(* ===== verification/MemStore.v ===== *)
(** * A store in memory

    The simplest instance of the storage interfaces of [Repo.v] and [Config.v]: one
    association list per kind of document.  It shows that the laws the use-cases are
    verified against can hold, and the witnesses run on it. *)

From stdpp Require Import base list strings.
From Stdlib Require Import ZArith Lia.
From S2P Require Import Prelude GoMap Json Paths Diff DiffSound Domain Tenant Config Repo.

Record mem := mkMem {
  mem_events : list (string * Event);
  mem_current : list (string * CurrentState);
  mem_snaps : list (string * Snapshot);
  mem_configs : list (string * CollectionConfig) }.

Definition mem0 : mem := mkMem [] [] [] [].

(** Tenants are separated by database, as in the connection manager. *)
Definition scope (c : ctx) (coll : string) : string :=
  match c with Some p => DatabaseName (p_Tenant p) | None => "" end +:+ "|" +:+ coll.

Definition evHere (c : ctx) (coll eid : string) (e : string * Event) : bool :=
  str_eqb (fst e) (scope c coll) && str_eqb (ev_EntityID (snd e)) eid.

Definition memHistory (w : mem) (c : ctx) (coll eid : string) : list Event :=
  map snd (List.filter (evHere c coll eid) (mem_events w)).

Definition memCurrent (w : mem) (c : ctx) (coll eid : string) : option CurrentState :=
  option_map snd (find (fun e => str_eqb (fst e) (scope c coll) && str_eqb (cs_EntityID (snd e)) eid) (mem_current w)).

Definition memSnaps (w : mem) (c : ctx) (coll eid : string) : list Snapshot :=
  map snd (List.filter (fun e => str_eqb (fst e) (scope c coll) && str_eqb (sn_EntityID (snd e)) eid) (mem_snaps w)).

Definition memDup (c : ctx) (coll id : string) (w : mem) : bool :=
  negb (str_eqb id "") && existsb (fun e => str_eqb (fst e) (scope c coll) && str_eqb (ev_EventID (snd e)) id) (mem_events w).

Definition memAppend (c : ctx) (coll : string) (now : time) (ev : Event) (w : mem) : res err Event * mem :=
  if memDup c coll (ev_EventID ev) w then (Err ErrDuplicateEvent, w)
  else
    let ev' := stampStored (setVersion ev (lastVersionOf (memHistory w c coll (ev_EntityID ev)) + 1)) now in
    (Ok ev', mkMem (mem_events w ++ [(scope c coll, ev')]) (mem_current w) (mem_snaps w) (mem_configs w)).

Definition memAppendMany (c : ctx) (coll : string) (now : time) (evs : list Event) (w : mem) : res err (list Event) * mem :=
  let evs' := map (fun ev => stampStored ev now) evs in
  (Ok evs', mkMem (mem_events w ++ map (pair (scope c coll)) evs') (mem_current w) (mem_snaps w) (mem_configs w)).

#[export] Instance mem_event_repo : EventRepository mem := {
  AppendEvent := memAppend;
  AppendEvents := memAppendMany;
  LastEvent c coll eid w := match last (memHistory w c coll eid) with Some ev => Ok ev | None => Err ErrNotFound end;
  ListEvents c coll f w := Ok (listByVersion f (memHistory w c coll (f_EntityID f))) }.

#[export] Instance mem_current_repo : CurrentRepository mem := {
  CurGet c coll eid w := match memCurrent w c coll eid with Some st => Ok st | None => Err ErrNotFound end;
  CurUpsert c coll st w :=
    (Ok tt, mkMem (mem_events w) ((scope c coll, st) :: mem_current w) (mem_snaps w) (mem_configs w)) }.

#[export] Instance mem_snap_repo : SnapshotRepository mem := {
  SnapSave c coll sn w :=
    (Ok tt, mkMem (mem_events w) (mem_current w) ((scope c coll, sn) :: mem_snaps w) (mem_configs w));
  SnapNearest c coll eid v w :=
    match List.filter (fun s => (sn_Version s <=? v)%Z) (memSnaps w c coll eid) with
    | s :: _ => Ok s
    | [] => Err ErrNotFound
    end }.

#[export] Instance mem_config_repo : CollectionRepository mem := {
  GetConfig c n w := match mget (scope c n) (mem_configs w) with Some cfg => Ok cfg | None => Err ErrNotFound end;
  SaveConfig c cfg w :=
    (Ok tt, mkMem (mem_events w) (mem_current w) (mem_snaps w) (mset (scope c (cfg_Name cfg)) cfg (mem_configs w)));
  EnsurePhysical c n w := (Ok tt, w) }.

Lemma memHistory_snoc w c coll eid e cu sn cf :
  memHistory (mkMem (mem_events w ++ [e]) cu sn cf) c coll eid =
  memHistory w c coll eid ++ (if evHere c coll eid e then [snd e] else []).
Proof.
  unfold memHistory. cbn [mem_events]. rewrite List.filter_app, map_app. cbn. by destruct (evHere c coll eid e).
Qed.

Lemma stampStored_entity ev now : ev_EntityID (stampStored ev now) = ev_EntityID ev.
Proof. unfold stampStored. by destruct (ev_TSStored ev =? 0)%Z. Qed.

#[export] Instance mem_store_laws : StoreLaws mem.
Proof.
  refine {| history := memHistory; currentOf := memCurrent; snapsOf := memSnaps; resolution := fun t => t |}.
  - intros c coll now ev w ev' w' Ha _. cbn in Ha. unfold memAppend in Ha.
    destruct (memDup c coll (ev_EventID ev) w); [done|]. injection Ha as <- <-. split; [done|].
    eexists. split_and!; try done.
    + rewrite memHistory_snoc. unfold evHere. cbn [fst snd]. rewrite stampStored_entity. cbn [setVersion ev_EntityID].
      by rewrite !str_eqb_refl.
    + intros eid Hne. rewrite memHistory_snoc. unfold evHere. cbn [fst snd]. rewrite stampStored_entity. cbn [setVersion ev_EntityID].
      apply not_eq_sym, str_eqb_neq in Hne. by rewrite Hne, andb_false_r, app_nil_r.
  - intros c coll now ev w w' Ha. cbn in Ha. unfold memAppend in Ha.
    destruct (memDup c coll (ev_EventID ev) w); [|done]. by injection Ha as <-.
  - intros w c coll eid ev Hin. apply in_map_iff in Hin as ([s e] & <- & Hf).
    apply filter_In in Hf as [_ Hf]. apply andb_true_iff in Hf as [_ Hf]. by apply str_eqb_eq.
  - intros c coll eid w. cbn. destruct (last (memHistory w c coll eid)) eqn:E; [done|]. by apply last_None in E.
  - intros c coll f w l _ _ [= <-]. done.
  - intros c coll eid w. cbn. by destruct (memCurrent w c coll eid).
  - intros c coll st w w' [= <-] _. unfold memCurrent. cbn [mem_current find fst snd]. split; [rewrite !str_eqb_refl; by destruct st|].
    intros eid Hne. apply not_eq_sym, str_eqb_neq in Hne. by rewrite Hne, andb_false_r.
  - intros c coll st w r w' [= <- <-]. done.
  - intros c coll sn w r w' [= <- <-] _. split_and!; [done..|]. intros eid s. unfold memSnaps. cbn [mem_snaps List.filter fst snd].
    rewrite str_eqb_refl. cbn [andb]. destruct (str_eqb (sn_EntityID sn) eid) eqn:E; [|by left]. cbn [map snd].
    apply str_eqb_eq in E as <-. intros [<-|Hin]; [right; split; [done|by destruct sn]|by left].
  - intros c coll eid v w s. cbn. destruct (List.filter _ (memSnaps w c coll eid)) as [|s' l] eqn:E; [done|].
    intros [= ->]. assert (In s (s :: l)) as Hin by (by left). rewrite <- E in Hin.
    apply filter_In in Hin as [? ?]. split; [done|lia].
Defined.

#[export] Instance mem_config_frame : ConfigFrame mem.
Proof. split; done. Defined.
::::
Exercise instructions:
Copy nothing beyond the line containing "negb (str_eqb id". Transcribe exactly from the first line of the entries down to that line, inclusive.

Final answer:
(* ===== verification/MemStore.v ===== *)
(** * A store in memory

    The simplest instance of the storage interfaces of [Repo.v] and [Config.v]: one
    association list per kind of document.  It shows that the laws the use-cases are
    verified against can hold, and the witnesses run on it. *)

From stdpp Require Import base list strings.
From Stdlib Require Import ZArith Lia.
From S2P Require Import Prelude GoMap Json Paths Diff DiffSound Domain Tenant Config Repo.

Record mem := mkMem {
  mem_events : list (string * Event);
  mem_current : list (string * CurrentState);
  mem_snaps : list (string * Snapshot);
  mem_configs : list (string * CollectionConfig) }.

Definition mem0 : mem := mkMem [] [] [] [].

(** Tenants are separated by database, as in the connection manager. *)
Definition scope (c : ctx) (coll : string) : string :=
  match c with Some p => DatabaseName (p_Tenant p) | None => "" end +:+ "|" +:+ coll.

Definition evHere (c : ctx) (coll eid : string) (e : string * Event) : bool :=
  str_eqb (fst e) (scope c coll) && str_eqb (ev_EntityID (snd e)) eid.

Definition memHistory (w : mem) (c : ctx) (coll eid : string) : list Event :=
  map snd (List.filter (evHere c coll eid) (mem_events w)).

Definition memCurrent (w : mem) (c : ctx) (coll eid : string) : option CurrentState :=
  option_map snd (find (fun e => str_eqb (fst e) (scope c coll) && str_eqb (cs_EntityID (snd e)) eid) (mem_current w)).

Definition memSnaps (w : mem) (c : ctx) (coll eid : string) : list Snapshot :=
  map snd (List.filter (fun e => str_eqb (fst e) (scope c coll) && str_eqb (sn_EntityID (snd e)) eid) (mem_snaps w)).

Definition memDup (c : ctx) (coll id : string) (w : mem) : bool :=
  negb (str_eqb id "") && existsb (fun e => str_eqb (fst e) (scope c coll) && str_eqb (ev_EventID (snd e)) id) (mem_events w).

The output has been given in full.